This has not been discovered only by us, patients, but it has become a trend lately in the medical world. Studies have been performed that have proven mild stimulation and in some cases even natural IVF (that is no stims at all, just one egg retrieved) work better for DOR patients, the "bad responders". Some REs will tell you live pregnancy rates are low for natural and low dose IVF - and they are, when you compare them to the high rates of normal responders. But when you compare them to the results bad responders have after failing cycles on high doses, you will find that something is still better than  nothing.


There are more and more clinics offering this low dose approach. One of them is CreateHealth in London who treats mostly patients with diminished ovarian reserve. There are others too, and if you have come across one, I would ask you to comment with the name and location, in order to help other ladies.

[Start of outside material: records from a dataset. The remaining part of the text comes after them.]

Definition scene : Scene :=
  {| Types.sceneDescription := lit "A robot in a kitchen";
     Types.searchQuery := lit "robot kitchen";
     Types.duration := 5;
     Types.imageUrl := lit "data:image/png;base64,iVBOR" |}.

Definition project (topic : string) (scenes : list Scene) : SavedProject :=
  {| Types.id := 1700000000500;
     Types.topic := lit topic;
     Types.scenes := scenes;
     Types.audioData := lit "UklGRg==";
     Types.title := lit "Robot Chef";
     Types.hashtags := lit "#robot #cooking" |}.

(** The text [JSON.stringify(project topic [scene], null, 2)] writes. *)
Definition quoted (s : string) : JsString := [0x22%N] ++ lit s ++ [0x22%N].

Definition projectJson (topic : string) : JsString :=
  join [LF]
    [ lit "{";
      lit "  " ++ quoted "id" ++ lit ": 1700000000500,";
      lit "  " ++ quoted "topic" ++ lit ": " ++ quoted topic ++ lit ",";
      lit "  " ++ quoted "scenes" ++ lit ": [";
      lit "    {";
      lit "      " ++ quoted "sceneDescription" ++ lit ": "
        ++ quoted "A robot in a kitchen" ++ lit ",";
      lit "      " ++ quoted "searchQuery" ++ lit ": "
        ++ quoted "robot kitchen" ++ lit ",";
      lit "      " ++ quoted "duration" ++ lit ": 5,";
      lit "      " ++ quoted "imageUrl" ++ lit ": "
        ++ quoted "data:image/png;base64,iVBOR";
      lit "    }";
      lit "  ],";
      lit "  " ++ quoted "audioData" ++ lit ": " ++ quoted "UklGRg==" ++ lit ",";
      lit "  " ++ quoted "title" ++ lit ": " ++ quoted "Robot Chef" ++ lit ",";
      lit "  " ++ quoted "hashtags" ++ lit ": " ++ quoted "#robot #cooking";
      lit "}" ].
(* ===== verification/_CoqProject ===== *)
-Q . S2P
Prelude.v
Bytes.v
Text.v
PartitionRouter.v
RouterFacts.v
RouterRace.v
Fencing.v
RingConsensus.v
RingRace.v
HealthMonitor.v
CoordinatorHA.v
FlatHashMap.v
JoinOperator.v
Arena.v
ColumnStore.v
StringDictionary.v
SchemaRegistry.v
CatalogFacts.v
PartitionManager.v
WindowFunction.v
Vectorized.v
RingBuffer.v
WalReplicator.v
Migration.v
Rebalance.v
Tokenizer.v
Ast.v
Literals.v
Hdb.v
FlushManager.v
FlushFacts.v
Parser.v
ParserFacts.v
Float64.v
RowEval.v
WhereEval.v
IndexScan.v
SqlGrammar.v
PartialAgg.v
RowOrder.v
MaterializedView.v
ViewRewrite.v
MergePlan.v
RewriteFacts.v
Rpc.v
Coordinator.v
DistributedQuery.v
CoordinatorFacts.v
QueryFacts.v
Failover.v
Snapshot.v
TickPipeline.v
PipelineFacts.v
DrainThreads.v
TypedRows.v
TickQuery.v
Recovery.v
RecoveryFacts.v
RestartFacts.v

Whatever protocol you and your RE choose, just keep in mind that IVF is really trial and error. It is pretty rare for an IVF patient to be successful on the first cycle, and this is even truer in the case of  poor responders.

Therefore, if your first IVF cycle fails, do not despair.

Chances are you will have learned a lesson and you will know what and how to do better next time.

And know that unless you try, you cannot really know how you will respond, either to low doses or high doses.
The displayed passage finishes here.